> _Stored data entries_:

(* ===== verification/RwProps.v ===== *)
(** Exclusion, counting and wake-up of the read-write lock; the routine of
    pthread_once runs once and is over before any call returns. *)
From S2P Require Import Prelude Futex RwLock.

Section RwLock.
(** The lock under study. *)
Context (a : Z).

Definition entry_is_mode (k : mode) (e : Z * mode) : Z := if decide (e = (a, k)) then 1 else 0.
Definition count_held (k : mode) (l : list (Z * mode)) : Z := foldr (fun e n => entry_is_mode k e + n) 0 l.
Definition readers (t : rw_thread) : Z := count_held Reader (rw_held t).
Definition writers (t : rw_thread) : Z := count_held Writer (rw_held t).
Definition holds (t : rw_thread) : Prop := 0 < readers t + writers t.

(** What the cell says. *)
Definition encodes (c r w : Z) : Prop :=
  (c = RW_WRITER /\ w = 1 /\ r = 0) \/ (0 <= c < RW_WRITER /\ w = 0 /\ r = c).

(** Only a holder unlocks. *)
Definition rw_disciplined (t : rw_thread) : Prop :=
  match rw_at t with RuLoad l | RuCas l _ _ => l = a -> holds t | _ => True end.

(** What the C locals of a call record about the value it read. *)
Definition locals_ok (t : rw_thread) : Prop :=
  match rw_at t with
  | RuCas l st new => l = a -> (st = RW_WRITER /\ new = RW_FREE) \/ (0 < st < RW_WRITER /\ new = st - 1)
  | RdCas l _ st => l = a -> 0 <= st < RW_WRITER - 1
  | RdWait l st | WrWait l st => l = a -> st <> 0
  | _ => True
  end.

Definition rw_client (t t' : rw_thread) : Prop :=
  rw_at t = RwGuest /\ exists c, t' = rw_start c t /\ rw_disciplined t'.

Lemma count_nonneg k l : 0 <= count_held k l.
Proof. induction l as [|e l IH]; simpl; [done|]. unfold entry_is_mode. case_decide; lia. Qed.

Lemma readers_nonneg t : 0 <= readers t.
Proof. apply count_nonneg. Qed.
Lemma writers_nonneg t : 0 <= writers t.
Proof. apply count_nonneg. Qed.

Lemma count_cons k l m e : count_held k ((l, m) :: e) = (if decide (l = a /\ m = k) then 1 else 0) + count_held k e.
Proof. simpl. unfold entry_is_mode. do 2 case_decide; naive_solver. Qed.

(** Dropping an entry of this lock: the first one goes. *)
Lemma drop_counts l :
  0 < count_held Reader l + count_held Writer l ->
  (count_held Reader (drop_held a l) = count_held Reader l - 1 /\ count_held Writer (drop_held a l) = count_held Writer l /\ 0 < count_held Reader l) \/
  (count_held Writer (drop_held a l) = count_held Writer l - 1 /\ count_held Reader (drop_held a l) = count_held Reader l /\ 0 < count_held Writer l).
Proof.
  induction l as [|[x m] l IH]; [simpl; lia|]. rewrite !count_cons. pose proof (count_nonneg Reader l). pose proof (count_nonneg Writer l).
  cbn [drop_held fst]. destruct (Z.eqb_spec x a) as [->|Hne].
  - destruct m; [left|right]; rewrite ?decide_True, ?decide_False by naive_solver; lia.
  - rewrite !decide_False by naive_solver. intros H1. rewrite !count_cons, !decide_False by naive_solver.
    destruct (IH H1) as [(-> & -> & ?)|(-> & -> & ?)]; [left|right]; lia.
Qed.

Lemma drop_other l x k : x <> a -> count_held k (drop_held x l) = count_held k l.
Proof.
  intros Hx. induction l as [|[y m] l IH]; [done|]. cbn [drop_held fst]. destruct (Z.eqb_spec y x) as [->|Hne].
  - rewrite count_cons, decide_False by naive_solver. done.
  - by rewrite !count_cons, IH.
Qed.

(** * One step *)

(** The cell and the holders of one thread move together. *)
Definition rw_effect (s s' : shared) (t t' : rw_thread) : Prop :=
  let c := cell s a in let c' := cell s' a in
  (c' = c /\ readers t' = readers t /\ writers t' = writers t) \/
  (0 <= c < RW_WRITER - 1 /\ c' = c + 1 /\ readers t' = readers t + 1 /\ writers t' = writers t) \/
  (c = 0 /\ c' = RW_WRITER /\ readers t' = readers t /\ writers t' = writers t + 1) \/
  (holds t /\ (c = RW_WRITER /\ c' = 0 \/ 0 < c < RW_WRITER /\ c' = c - 1) /\
    (readers t' = readers t - 1 /\ writers t' = writers t /\ 0 < readers t \/
     writers t' = writers t - 1 /\ readers t' = readers t /\ 0 < writers t) /\ rw_at t' = RuNotify a).

Lemma effect_none s s' t t' : cell s' a = cell s a -> rw_held t' = rw_held t -> rw_effect s s' t t'.
Proof. intros H1 H2. left. unfold readers, writers. by rewrite H1, H2. Qed.

Lemma cas_other l e d s : l <> a -> cell (cas l e d s).2 a = cell s a.
Proof. intros H. unfold cas. simpl. destruct (cell s l =? e); [|done]. by apply store_other. Qed.

Lemma take_counts l k k' t : count_held k' (rw_held (rw_take l k t)) = (if decide (l = a /\ k = k') then 1 else 0) + count_held k' (rw_held t).
Proof. apply count_cons. Qed.

Lemma take_effect s s' t l k :
  (l = a -> cell s' a = match k with Reader => cell s a + 1 | Writer => RW_WRITER end /\
            match k with Reader => 0 <= cell s a < RW_WRITER - 1 | Writer => cell s a = 0 end) ->
  (l <> a -> cell s' a = cell s a) -> rw_effect s s' t (rw_take l k t).
Proof.
  intros H1 H2. pose proof (take_counts l k Reader t) as R. pose proof (take_counts l k Writer t) as W.
  unfold rw_effect, readers, writers. destruct (decide (l = a)) as [Hl|Hl].
  - destruct (H1 Hl) as [-> H]. destruct k; rewrite ?decide_True, ?decide_False in R by (by intros [] || done);
      rewrite ?decide_True, ?decide_False in W by (by intros [] || done); [right; left|right; right; left]; lia.
  - rewrite (H2 Hl). left. rewrite decide_False in R by (by intros []). rewrite decide_False in W by (by intros []). done.
Qed.
(* ===== verification/GetoptProps.v ===== *)
(** The option parser against a grammar: the command line of a guest parsed as
    a list, without cursors, is what the calls of yos_getopt report one by one,
    and the calls come to an end. *)
From S2P Require Import Prelude Memory Ctx CString Getopt.

(** * The grammar *)

(** The options of a program, each with whether it takes an argument. *)
Definition options : Type := list (Z * bool).

(** The option string that describes them; a leading colon asks for the quiet
    reporting of a missing argument. *)
Definition letters (opts : options) : bytes := flat_map (fun o => if o.2 : bool then [o.1; COLON] else [o.1]) opts.
Definition optstring_for (quiet : bool) (opts : options) : bytes :=
  if quiet then COLON :: letters opts else letters opts.

Fixpoint takes (opts : options) (c : Z) : option bool :=
  match opts with [] => None | (o, t) :: opts' => if o =? c then Some t else takes opts' c end.

Inductive event : Type :=
  | Flag (c : Z)                (** an option without argument *)
  | Argument (c off : Z)        (** an option with its argument *)
  | Unknown (c : Z)
  | Missing (c : Z).

(** An argument of the program: its offset and its characters. *)
Definition arg : Type := Z * bytes.
Definition outcome : Type := list event * list arg.
Definition report (e : event) (o : outcome) : outcome := (e :: o.1, o.2).

Section Grammar.
Variable opts : options.

(** The letters [cs] of an element, the first at offset [a]: [here] parses the
    arguments [more] after the element and [next] those after their first. *)
Fixpoint cluster (here next : outcome) (more : list arg) (a : Z) (cs : bytes) : outcome :=
  match cs with
  | [] => here
  | c :: cs' =>
      match takes opts c with
      | None => report (Unknown c) (cluster here next more (a + 1) cs')
      | Some false => report (Flag c) (cluster here next more (a + 1) cs')
      | Some true =>
          match cs', more with
          | _ :: _, _ => report (Argument c (a + 1)) here
          | [], [] => ([Missing c], [])
          | [], (o, _) :: _ => report (Argument c o) next
          end
      end
  end.

Definition is_element (s : bytes) : bool :=
  match s with d :: _ :: _ => d =? DASH | _ => false end.

(** The events of a command line and the operands that are left. *)
Fixpoint parse (args : list arg) : outcome :=
  match args with
  | [] => ([], [])
  | (off, s) :: more =>
      if is_element s then
        if bool_decide (s = [DASH; DASH]) then ([], more)
        else cluster (parse more) (match more with [] => ([], []) | _ :: more' => parse more' end) more (off + 1) (tail s)
      else ([], args)
  end.
End Grammar.

(** A colon that was never declared as a letter does not occur as one. *)
Definition no_colon (o : outcome) : Prop := Unknown COLON ∉ o.1.

(** The first argument does not start with an option that leaves the cursor
    inside it. *)
Definition leads (opts : options) (args : list arg) : Prop :=
  match args with
  | (_, s) :: _ => is_element s = true -> s <> [DASH; DASH] -> takes opts (nth 1 s 0) = Some true
  | [] => True
  end.

(** What the guest sees of an event: the result of the call, then [optarg] and
    [optopt] where the event sets them. *)
Definition shows (quiet : bool) (e : event) (a : Z * getopt_ctx) : Prop :=
  match e with
  | Flag c => a.1 = c
  | Argument c off => a.1 = c /\ optarg_off a.2 = off
  | Unknown c => a.1 = QUESTION /\ optopt a.2 = c
  | Missing c => a.1 = (if quiet then COLON else QUESTION) /\ optopt a.2 = c /\ optarg_off a.2 = 0
  end.

(** The loop of a guest, [while ((c = getopt(...)) != -1)], for at most [n]
    calls: every answer, and the state after the final -1. *)
Fixpoint answers (call : getopt_ctx -> option (Z * getopt_ctx)) (n : nat) (g : getopt_ctx)
  : option (list (Z * getopt_ctx) * getopt_ctx) :=
  match n with
  | O => None
  | S n' =>
      '(r, g') ← call g;
      if r =? -1 then Some ([], g') else '(l, g2) ← answers call n' g'; Some ((r, g') :: l, g2)
  end.

(** The answers of [n] calls in a row, -1 or not. *)
Fixpoint calls (call : getopt_ctx -> option (Z * getopt_ctx)) (n : nat) (g : getopt_ctx) : option (list (Z * getopt_ctx)) :=
  match n with
  | O => Some []
  | S n' => a ← call g; cons a <$> calls call n' a.2
  end.

(** * Option strings *)

(** Letters a program may use: the three marks are taken by the option string. *)
Definition plain (opts : options) : Prop :=
  Forall (fun o => byte_ok o.1 /\ o.1 <> COLON /\ o.1 <> PLUS /\ o.1 <> DASH) opts.

Lemma skip_prefix_optstring quiet opts : plain opts -> skip_prefix (optstring_for quiet opts) = letters opts.
Proof.
  destruct quiet; [done|]. intros [|[c t] l (_ & H1 & H2 & H3) _]; [done|]. simpl in *.
  destruct t; simpl; by rewrite !(proj2 (Z.eqb_neq c _)).
Qed.

Lemma optstring_quiet quiet opts : plain opts -> (nth 0 (optstring_for quiet opts) 0 =? COLON) = quiet.
Proof.
  destruct quiet; [done|]. intros [|[c t] l (_ & H1 & _) _]; [done|]. simpl in *.
  by destruct t; apply Z.eqb_neq.
Qed.

Lemma letters_cons o t l : letters ((o, t) :: l) = o :: (if t : bool then COLON :: letters l else letters l).
Proof. by destruct t. Qed.

(** [strchr] on an option string is the lookup of the letter. *)
Lemma strchr_letters opts c :
  plain opts -> c <> COLON ->
  match takes opts c with
  | None => strchr (letters opts) c = None
  | Some t => exists p, strchr (letters opts) c = Some p /\ (nth 1 p 0 =? COLON) = t
  end.
Proof.
  intros Hp Hc. induction Hp as [|[o t] l (Ho & H1 & _) Hl IH]; [done|]. rewrite letters_cons. cbn [takes strchr fst] in *.
  destruct (Z.eqb_spec o c) as [->|Hne].
  - eexists. split; [done|]. destruct t; [done|]. exact (optstring_quiet false l Hl).
  - destruct t; cbn [strchr]; [|exact IH]. by rewrite (proj2 (Z.eqb_neq COLON c)).
Qed.

Lemma takes_letter opts c t : plain opts -> takes opts c = Some t -> c <> COLON.
Proof.
  induction 1 as [|[o b] l (_ & Ho & _) _ IH]; [done|]. simpl in *. by destruct (Z.eqb_spec o c) as [->|].
Qed.

Lemma no_colon_report e o : no_colon (report e o) -> e <> Unknown COLON /\ no_colon o.
Proof. unfold no_colon. simpl. rewrite not_elem_of_cons. by intros [? ?]. Qed.

(** * Termination of a call *)

Lemma init_start g : nextchar g = 0 -> nextchar (getopt_init g) = 0.
Proof. intros H. unfold getopt_init. destruct (optind g <=? 0); simpl; [|destruct (optind g =? 1)]; done. Qed.

Lemma init_exec g : g_exec_ (getopt_init g) = g_exec_ g.
Proof. unfold getopt_init. destruct (optind g <=? 0); simpl; [|destruct (optind g =? 1)]; done. Qed.

(** At the start of an element there is a letter to take. *)
Lemma start_takes_letter argc argv_off optstring g g' :
  nextchar g = 0 -> open_element argv_off g = inr g' -> exists a, take_letter argc argv_off optstring g' = inl a.
Proof.
  unfold open_element, take_letter. intros ->. cbn [Z.eqb negb].
  destruct (_argv_str _ _ _) as [o|] eqn:Ho; [|done].
  destruct (negb _ || (ld8 _ (o + 1) =? 0)) eqn:E; [done|]. destruct (_ && _ && _); intros [= <-].
  cbn [g_exec_ set_optind optind nextchar]. rewrite Ho. apply orb_false_iff in E as [_ ->]. by eexists.
Qed.
(** Building the list in a fresh block. *)
Lemma list_spec c bs ps acc compar :
  heap_inv c (bs ++ ps) -> Forall2 (holds_entry (mem c)) bs acc -> acc <> [] -> Z.of_nat (length acc) * 4 <= MALLOC_MAX ->
  memory_size c <= 4294967296 ->
  malloc c (u32 (Z.of_nat (length bs) * 4)) = (0, c) \/
  exists lb c1 c2, malloc c (u32 (Z.of_nat (length bs) * 4)) = (r_addr lb, c1) /\ r_addr lb <> 0 /\
    sort_names run2 compar (r_addr lb) (length bs) (set_mem (store_words (mem c1) (r_addr lb) (map r_addr bs)) c1) = c2 /\
    heap_inv c2 (lb :: bs ++ ps) /\ Forall2 (holds_entry (mem c2)) bs acc /\ list_block acc [lb] (mem c2) bs /\
    memory_size c2 = memory_size c /\ kept territory c c2 (bs ++ ps).
Proof.
  intros Hi Hacc Hne Hlen Hsz. pose proof (Forall2_length _ _ _ Hacc) as Hl.
  assert (Hpos : (0 < length acc)%nat) by (destruct acc; [done|simpl; lia]). rewrite Hl, u32_small by (unfold MALLOC_MAX in Hlen; lia).
  destruct (gh_malloc c (bs ++ ps) (Z.of_nat (length acc) * 4) Hi ltac:(lia)) as [E|(lb & c1 & E & Hlb & Hi1 & K1)]; [by left|right].
  destruct (gh_bounds _ _ Hi1) as (_ & Hb & _). apply Forall_cons in Hb as [[Hb0 _] Hb]. rewrite (kp_size _ _ _ _ K1) in Hb.
  set (m1 := store_words (mem c1) (r_addr lb) (map r_addr bs)).
  destruct (store_words_spec (map r_addr bs) (mem c1) (r_addr lb)) as [Hw Ho1].
  { apply Forall_map. apply Forall_app in Hb as [Hb _]. by eapply entry_addrs. }
  fold m1 in Hw, Ho1. rewrite length_map, Hl in Hw, Ho1.
  destruct (sort_names_spec compar (r_addr lb) (length acc) (set_mem m1 c1)) as (m2 & Es & Hp & Ho). exists lb, c1, (set_mem m2 c1).
  destruct (write_buffer c1 lb (bs ++ ps) m2 Hi1) as [Hi2 K2].
  { intros a Ha. unfold in_region, r_end in Ha. rewrite Ho, Ho1 by lia. done. }
  assert (K : kept territory c (set_mem m2 c1) (bs ++ ps)) by (by eapply kept_trans).
  split; [done|]. split; [lia|]. split; [exact Es|]. split; [exact Hi2|].
  split; [|split; [|split; [by rewrite (kp_size _ _ _ _ K)|exact K]]].
  - eapply kept_entries; [exact K| |done]. intros b' Hb'. apply elem_of_app. by left.
  - split; [done|]. split; [done|]. cbn [mem set_mem] in *. by rewrite Hp, Hw.
Qed.

(** The store through [namelist]. *)
Lemma store_result c qs ps a v :
  heap_inv c (qs ++ ps) -> program_word c ps a ->
  heap_inv (set_mem (st32 (mem c) a v) c) (qs ++ ps) /\ kept (fun _ _ => True) c (set_mem (st32 (mem c) a v) c) qs.
Proof.
  intros Hi Hw. destruct (store_word c ps (qs ++ ps) a v Hi) as [H1 _]; [|done|].
  { intros r Hr. apply elem_of_app. by right. }
  split; [done|]. split; [done..|]. intros x [(r & Hr & Hin)|Hx]; [|tauto]. apply st32_other.
  destruct (Z.lt_ge_cases x a); [by left|right]. destruct (Z.le_gt_cases (a + 4) x); [done|]. exfalso.
  destruct (gh_bounds _ _ Hi) as (Hd & _ & Ht). destruct (Hw x ltac:(lia)) as [(p & Hp & Hpin)|Hn].
  - apply pairwise_app in Hd as (_ & _ & Hd). by apply (disjoint_r_bytes r p x (Hd r p Hr Hp)).
  - apply Hn, Ht. exists r. split; [apply elem_of_app; by left|done].
Qed.
(** What a successful call hands over: a record per accepted entry, the list of
    their addresses, and, where [namelist] is in range, the list's address. *)
Definition scandir_result (c c' : exec_ctx) (ps : list region) (namelist_off : Z) (accepted : list host_dirent) : Prop :=
  exists bs lbs, heap_inv c' (lbs ++ bs ++ ps) /\ Forall2 (holds_entry (mem c')) bs accepted /\
    list_block accepted lbs (mem c') bs /\
    (namelist_off <> 0 -> u32 (namelist_off + 4) <= memory_size c -> ld32 (mem c') namelist_off = list_addr lbs).

(** The last step, for a list that is built. *)
Lemma finish_spec c c' bs lbs ps acc namelist_off :
  heap_inv c' (lbs ++ bs ++ ps) -> Forall2 (holds_entry (mem c')) bs acc -> list_block acc lbs (mem c') bs ->
  memory_size c' = memory_size c -> memory_size c <= 4294967296 -> program_word c' ps namelist_off ->
  scandir_result c (if negb (namelist_off =? 0) && (u32 (namelist_off + 4) <=? memory_size c)
                    then set_mem (st32 (mem c') namelist_off (list_addr lbs)) c' else c') ps namelist_off acc.
Proof.
  intros Hi Hh Hl Hsz Hmax Hw. exists bs, lbs. destruct (Z.eqb_spec namelist_off 0) as [H0|H0]; cbn [negb andb]; [by split_and!|].
  destruct (Z.leb_spec (u32 (namelist_off + 4)) (memory_size c)) as [Hle|Hlt]; [|by split_and!; [..|lia]].
  rewrite app_assoc in Hi. destruct (store_result c' (lbs ++ bs) ps namelist_off (list_addr lbs) Hi Hw) as [Hi' K].
  assert (Hlist : list_block acc lbs (st32 (mem c') namelist_off (list_addr lbs)) bs).
  { destruct lbs as [|lb [|]]; [done| |done]. destruct Hl as (H1 & H2 & H3). split; [done|]. split; [done|].
    rewrite (words_agree (mem c')); [done|]. intros a Ha. apply (kp_bytes _ _ _ _ K). left. exists lb. split; [by left|].
    unfold in_region, r_end. lia. }
  split_and!; [by rewrite app_assoc| |done|].
  - eapply kept_entries; [exact K| |done]. intros b Hb. apply elem_of_app. by right.
  - intros _ _. cbn [mem set_mem]. rewrite ld32_st32, u32_small; [done|]. destruct lbs as [|lb l]; simpl; [lia|].
    destruct (gh_bounds _ _ Hi) as (_ & Hb & _). apply Forall_cons in Hb as [Hb _]. unfold r_end in Hb.
    destruct l; [|done]. destruct Hl as (Hne & Hlen & _). assert ((0 < length acc)%nat) by (destruct acc; [done|simpl; lia]). lia.
Qed.
End Scandir.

> _Action item_:
Look back at the data above. Transcribe exactly the lines starting at the line that contains "Some true =>" and ending at the line that contains "if is_element s then".

> _Written solution_:
      | Some true =>
          match cs', more with
          | _ :: _, _ => report (Argument c (a + 1)) here
          | [], [] => ([Missing c], [])
          | [], (o, _) :: _ => report (Argument c o) next
          end
      end
  end.

Definition is_element (s : bytes) : bool :=
  match s with d :: _ :: _ => d =? DASH | _ => false end.

(** The events of a command line and the operands that are left. *)
Fixpoint parse (args : list arg) : outcome :=
  match args with
  | [] => ([], [])
  | (off, s) :: more =>
      if is_element s then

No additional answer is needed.